DESCRIPTION OF THE TASK: The expected output is an exact restatement of all the records.

(Stored data)
(** One iteration of the generator's loop: the record of [current_date]. *)
Definition sample_day (base_temp temp_range : Q) (current_date : date)
    (daily_data : list DailyWeather) : M DailyWeather :=
  do temp_mean <~ walk_temperature base_temp temp_range daily_data ;
  let temp_mean := clamp (-30) 50 temp_mean in
  do d_min <~ uniform 1 5 ;
  let temp_min := (temp_mean - d_min)%Q in
  do d_max <~ uniform 1 5 ;
  let temp_max := (temp_mean + d_max)%Q in
  do d_feel <~ uniform (-2) 2 ;
  let feels := (temp_mean + d_feel)%Q in
  do d_hum <~ uniform (-10) 10 ;
  let hum := py_int (40 + (temp_mean / 50) * 40 + d_hum)%Q in
  let hum := Z.max 10 (Z.min 100 hum) in
  do d_press <~ uniform (-15) 15 ;
  let press := py_int (1013 + d_press)%Q in
  do wind <~ uniform 0 20 ;
  do direction <~ randint 0 359 ;
  do condition <~ choices weather_conditions (condition_weights temp_min temp_mean) ;
  do description <~
    match weather_descriptions !! condition with
    | Some phrases => choice phrases
    | None => raise
    end ;
  ret {| dw_date := current_date;
         temperature := round1 temp_mean;
         temperature_min := round1 temp_min;
         temperature_max := round1 temp_max;
         feels_like := round1 feels;
         pressure := Some press;
         humidity := Some hum;
         wind_speed := round1 wind;
         wind_direction := inject_Z direction;
         weather_condition := condition;
         weather_description := description |}.

(** [while current_date <= end_date: ...], with fuel for the iterations. *)
Fixpoint sample_loop (fuel : nat) (base_temp temp_range : Q) (end_date current_date : date)
    (daily_data : list DailyWeather) : M (list DailyWeather) :=
  match fuel with
  | O => fun g => (OutOfFuel, g)
  | S fuel' =>
      if current_date <=? end_date then
        do daily_weather <~ sample_day base_temp temp_range current_date daily_data ;
        sample_loop fuel' base_temp temp_range end_date (current_date + 1)
          (daily_data ++ [daily_weather])
      else ret daily_data
  end.

(** [generate_sample_weather_data(start_date_str, end_date_str, latitude)];
    [current_month] is [datetime.date.today().month]. *)
Definition generate_sample_weather_data (current_month : Z) (start_date end_date : date)
    (latitude : Q) : M (list DailyWeather) :=
  let base_temp := adjusted_base_temp current_month latitude in
  let temp_range := temp_range_of current_month latitude in
  sample_loop (S (Z.to_nat (end_date + 1 - start_date))) base_temp temp_range
    end_date start_date [].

EXERCISE RESULT:
(** One iteration of the generator's loop: the record of [current_date]. *)
Definition sample_day (base_temp temp_range : Q) (current_date : date)
    (daily_data : list DailyWeather) : M DailyWeather :=
  do temp_mean <~ walk_temperature base_temp temp_range daily_data ;
  let temp_mean := clamp (-30) 50 temp_mean in
  do d_min <~ uniform 1 5 ;
  let temp_min := (temp_mean - d_min)%Q in
  do d_max <~ uniform 1 5 ;
  let temp_max := (temp_mean + d_max)%Q in
  do d_feel <~ uniform (-2) 2 ;
  let feels := (temp_mean + d_feel)%Q in
  do d_hum <~ uniform (-10) 10 ;
  let hum := py_int (40 + (temp_mean / 50) * 40 + d_hum)%Q in
  let hum := Z.max 10 (Z.min 100 hum) in
  do d_press <~ uniform (-15) 15 ;
  let press := py_int (1013 + d_press)%Q in
  do wind <~ uniform 0 20 ;
  do direction <~ randint 0 359 ;
  do condition <~ choices weather_conditions (condition_weights temp_min temp_mean) ;
  do description <~
    match weather_descriptions !! condition with
    | Some phrases => choice phrases
    | None => raise
    end ;
  ret {| dw_date := current_date;
         temperature := round1 temp_mean;
         temperature_min := round1 temp_min;
         temperature_max := round1 temp_max;
         feels_like := round1 feels;
         pressure := Some press;
         humidity := Some hum;
         wind_speed := round1 wind;
         wind_direction := inject_Z direction;
         weather_condition := condition;
         weather_description := description |}.

(** [while current_date <= end_date: ...], with fuel for the iterations. *)
Fixpoint sample_loop (fuel : nat) (base_temp temp_range : Q) (end_date current_date : date)
    (daily_data : list DailyWeather) : M (list DailyWeather) :=
  match fuel with
  | O => fun g => (OutOfFuel, g)
  | S fuel' =>
      if current_date <=? end_date then
        do daily_weather <~ sample_day base_temp temp_range current_date daily_data ;
        sample_loop fuel' base_temp temp_range end_date (current_date + 1)
          (daily_data ++ [daily_weather])
      else ret daily_data
  end.

(** [generate_sample_weather_data(start_date_str, end_date_str, latitude)];
    [current_month] is [datetime.date.today().month]. *)
Definition generate_sample_weather_data (current_month : Z) (start_date end_date : date)
    (latitude : Q) : M (list DailyWeather) :=
  let base_temp := adjusted_base_temp current_month latitude in
  let temp_range := temp_range_of current_month latitude in
  sample_loop (S (Z.to_nat (end_date + 1 - start_date))) base_temp temp_range
    end_date start_date [].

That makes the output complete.